(* ===== verification/Schema.v ===== *)
(** * Tables and transactions

    The rows of the tables the accounting package reads and writes
    ([db/src/schema/accounting.ts], and the columns it reads of [commerce.ts],
    [inventory.ts], [expenses.ts] and [entities.ts]), the database as a record
    of tables, and [db.transaction].

    A table is the list of its rows in insertion order.  An identifier is a
    positive number drawn from [db_next]; money is the integer count of
    micro-units a [numeric(20, 6)] column holds; an instant is the value of the
    logical clock [db_now], advanced by each transaction ([now()] is constant
    inside one).  The JSON snapshots and the metadata of an audit event are not
    kept; its actor, action, resource and request are. *)
From S2P Require Import Prelude Calendar.

Open Scope Z_scope.

Abbreviation uuid := positive (only parsing).

(** ** Closed sets of [accounting.ts] and [expenses.ts] *)
Inductive AccountingBasis : Type := Cash | Accrual.
Inductive BookStatus : Type := BookActive | BookArchived.
Inductive LinkRole : Type := PostingPrimary | ReportingOnly.
Inductive AccountType : Type := Asset | Liability | Equity | Revenue | Expenditure.
Inductive AccountStatus : Type := AccountActive | AccountArchived.
Inductive PeriodStatus : Type := PeriodOpen | PeriodSoftClosed | PeriodClosed | PeriodLocked.
Inductive EntryStatus : Type := EntryDraft | EntryPosted | EntryReversed | EntryVoid.
Inductive EntrySource : Type := SourcePostingRule | SourceManual | SourceImport | SourceOpeningBalance.
Inductive FxRateSource : Type := FxUnity | FxProviderReported | FxManual | FxImported.
Inductive RuleStatus : Type := RuleDraft | RuleActive | RuleDisabled.
Inductive VersionStatus : Type := VersionDraft | VersionActive | VersionSuperseded.
Inductive FactType : Type :=
  | FactOrder | FactOrderFee | FactOrderRefund | FactOrderFulfillment
  | FactInventoryMovement | FactAcquisitionCost | FactShipment | FactExpense
  | FactPayout | FactPayoutLine | FactBankTransaction | FactSalesTaxFact | FactManual.
Inductive AmountSource : Type :=
  | AmtTotal | AmtSubtotal | AmtShipping | AmtDiscount | AmtTax | AmtFee
  | AmtRefund | AmtNet | AmtCostBasis | AmtQuantityTimesBasis | AmtRemainder.
Inductive SourceLinkRole : Type :=
  | RolePrimary | RoleSettled | RoleAllocated | RoleReversedFrom | RoleEvidence.
Inductive ExpenseStatus : Type := ExpenseDraft | ExpenseRecorded | ExpensePosted | ExpenseVoid.
Inductive ExpensePaymentMethod : Type :=
  PayCard | PayCash | PayBankTransfer | PayMarketplaceBalance | PayDirectDebit | PayOther.
Inductive ExpenseEntityAttributionSource : Type := AttrManual | AttrInstallationDefault | AttrUnattributed.
Inductive ExpenseLineKind : Type := KindItem | KindShipping | KindTax | KindFee | KindDiscount | KindOther.

#[export] Instance AccountingBasis_eq_dec : EqDecision AccountingBasis.
Proof. solve_decision. Defined.
#[export] Instance BookStatus_eq_dec : EqDecision BookStatus.
Proof. solve_decision. Defined.
#[export] Instance LinkRole_eq_dec : EqDecision LinkRole.
Proof. solve_decision. Defined.
#[export] Instance AccountType_eq_dec : EqDecision AccountType.
Proof. solve_decision. Defined.
#[export] Instance AccountStatus_eq_dec : EqDecision AccountStatus.
Proof. solve_decision. Defined.
#[export] Instance PeriodStatus_eq_dec : EqDecision PeriodStatus.
Proof. solve_decision. Defined.
#[export] Instance EntryStatus_eq_dec : EqDecision EntryStatus.
Proof. solve_decision. Defined.
#[export] Instance EntrySource_eq_dec : EqDecision EntrySource.
Proof. solve_decision. Defined.
#[export] Instance FxRateSource_eq_dec : EqDecision FxRateSource.
Proof. solve_decision. Defined.
#[export] Instance RuleStatus_eq_dec : EqDecision RuleStatus.
Proof. solve_decision. Defined.
#[export] Instance VersionStatus_eq_dec : EqDecision VersionStatus.
Proof. solve_decision. Defined.
#[export] Instance FactType_eq_dec : EqDecision FactType.
Proof. solve_decision. Defined.
#[export] Instance AmountSource_eq_dec : EqDecision AmountSource.
Proof. solve_decision. Defined.
#[export] Instance SourceLinkRole_eq_dec : EqDecision SourceLinkRole.
Proof. solve_decision. Defined.
#[export] Instance ExpenseStatus_eq_dec : EqDecision ExpenseStatus.
Proof. solve_decision. Defined.
#[export] Instance ExpensePaymentMethod_eq_dec : EqDecision ExpensePaymentMethod.
Proof. solve_decision. Defined.
#[export] Instance ExpenseEntityAttributionSource_eq_dec : EqDecision ExpenseEntityAttributionSource.
Proof. solve_decision. Defined.
#[export] Instance ExpenseLineKind_eq_dec : EqDecision ExpenseLineKind.
Proof. solve_decision. Defined.

(** The discriminator strings of [POSTING_RULE_SOURCE_FACT_TYPES]. *)
Definition fact_type_text (t : FactType) : string :=
  match t with
  | FactOrder => "order" | FactOrderFee => "order_fee"
  | FactOrderRefund => "order_refund"
  | FactOrderFulfillment => "order_fulfillment"
  | FactInventoryMovement => "inventory_movement"
  | FactAcquisitionCost => "acquisition_cost" | FactShipment => "shipment"
  | FactExpense => "expense" | FactPayout => "payout"
  | FactPayoutLine => "payout_line" | FactBankTransaction => "bank_transaction"
  | FactSalesTaxFact => "sales_tax_fact" | FactManual => "manual"
  end.

(** The handles of [LEDGER_SYSTEM_KEYS]. *)
Definition LEDGER_SYSTEM_KEYS : list string :=
  ["marketplace_clearing"; "undeposited_funds"; "inventory"; "sales_tax_payable";
   "facilitator_tax_clearing"; "sales_revenue"; "sales_returns"; "shipping_income";
   "buyer_fee_income"; "cogs"; "marketplace_fees"; "payment_processing_fees";
   "shipping_expense"; "fx_gain_loss"; "opening_balance_equity"; "suspense"]%string.

(** ** Rows *)
Record EconomicEntity : Type := {
  ent_id : uuid;
  ent_name : string;
  ent_parentEntityId : option uuid;
}.

Record AccountingBook : Type := {
  bk_id : uuid;
  bk_code : string;
  bk_name : string;
  bk_functionalCurrency : string;
  bk_accountingBasis : AccountingBasis;
  bk_fiscalYearStartMonth : Z;
  bk_fiscalYearStartDay : Z;
  bk_requiresEntityDimension : bool;
  bk_nextEntryNumber : Z;
  bk_status : BookStatus;
  bk_openedOn : date;
  bk_notes : option string;
  bk_createdByUserId : option string;
  bk_createdAt : Z;
  bk_updatedAt : Z;
}.

Record BookEntityLink : Type := {
  lk_id : uuid;
  lk_accountingBookId : uuid;
  lk_economicEntityId : uuid;
  lk_linkRole : LinkRole;
  lk_effectiveFrom : date;
  lk_effectiveTo : option date;
  lk_dimensionLabel : option string;
  lk_note : option string;
  lk_createdByUserId : option string;
  lk_createdAt : Z;
  lk_updatedAt : Z;
}.

Record LedgerAccount : Type := {
  la_id : uuid;
  la_accountingBookId : uuid;
  la_code : string;
  la_name : string;
  la_accountType : AccountType;
  la_accountSubtype : option string;
  la_parentAccountId : option uuid;
  la_isPostable : bool;
  la_isContra : bool;
  la_systemKey : option string;
  la_currency : option string;
  la_description : option string;
  la_status : AccountStatus;
  la_createdAt : Z;
  la_updatedAt : Z;
}.

Record AccountingDimension : Type := {
  dm_id : uuid;
  dm_accountingBookId : uuid;
  dm_code : string;
  dm_name : string;
  dm_isRequired : bool;
  dm_sortOrder : Z;
  dm_active : bool;
}.

Record AccountingDimensionValue : Type := {
  dv_id : uuid;
  dv_dimensionId : uuid;
  dv_parentValueId : option uuid;
  dv_code : string;
  dv_name : string;
  dv_active : bool;
}.

Record FiscalPeriod : Type := {
  fp_id : uuid;
  fp_accountingBookId : uuid;
  fp_periodCode : string;
  fp_fiscalYear : Z;
  fp_sequence : Z;
  fp_startsOn : date;
  fp_endsOn : date;
  fp_status : PeriodStatus;
  fp_closedAt : option Z;
  fp_closedByUserId : option string;
  fp_note : option string;
  fp_createdAt : Z;
  fp_updatedAt : Z;
}.

Record PostingRule : Type := {
  pr_id : uuid;
  pr_code : string;
  pr_name : string;
  pr_sourceFactType : FactType;
  pr_accountingBookId : option uuid;
  pr_priority : Z;
  pr_status : RuleStatus;
  pr_currentVersionId : option uuid;
  pr_description : option string;
  pr_createdByUserId : option string;
  pr_createdAt : Z;
  pr_updatedAt : Z;
}.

## What to do:
Set down, exactly as written, each line of the data from its opening line through the one containing "event are not". Output nothing more.

## Output of the task:
(* ===== verification/Schema.v ===== *)
(** * Tables and transactions

    The rows of the tables the accounting package reads and writes
    ([db/src/schema/accounting.ts], and the columns it reads of [commerce.ts],
    [inventory.ts], [expenses.ts] and [entities.ts]), the database as a record
    of tables, and [db.transaction].

    A table is the list of its rows in insertion order.  An identifier is a
    positive number drawn from [db_next]; money is the integer count of
    micro-units a [numeric(20, 6)] column holds; an instant is the value of the
    logical clock [db_now], advanced by each transaction ([now()] is constant
    inside one).  The JSON snapshots and the metadata of an audit event are not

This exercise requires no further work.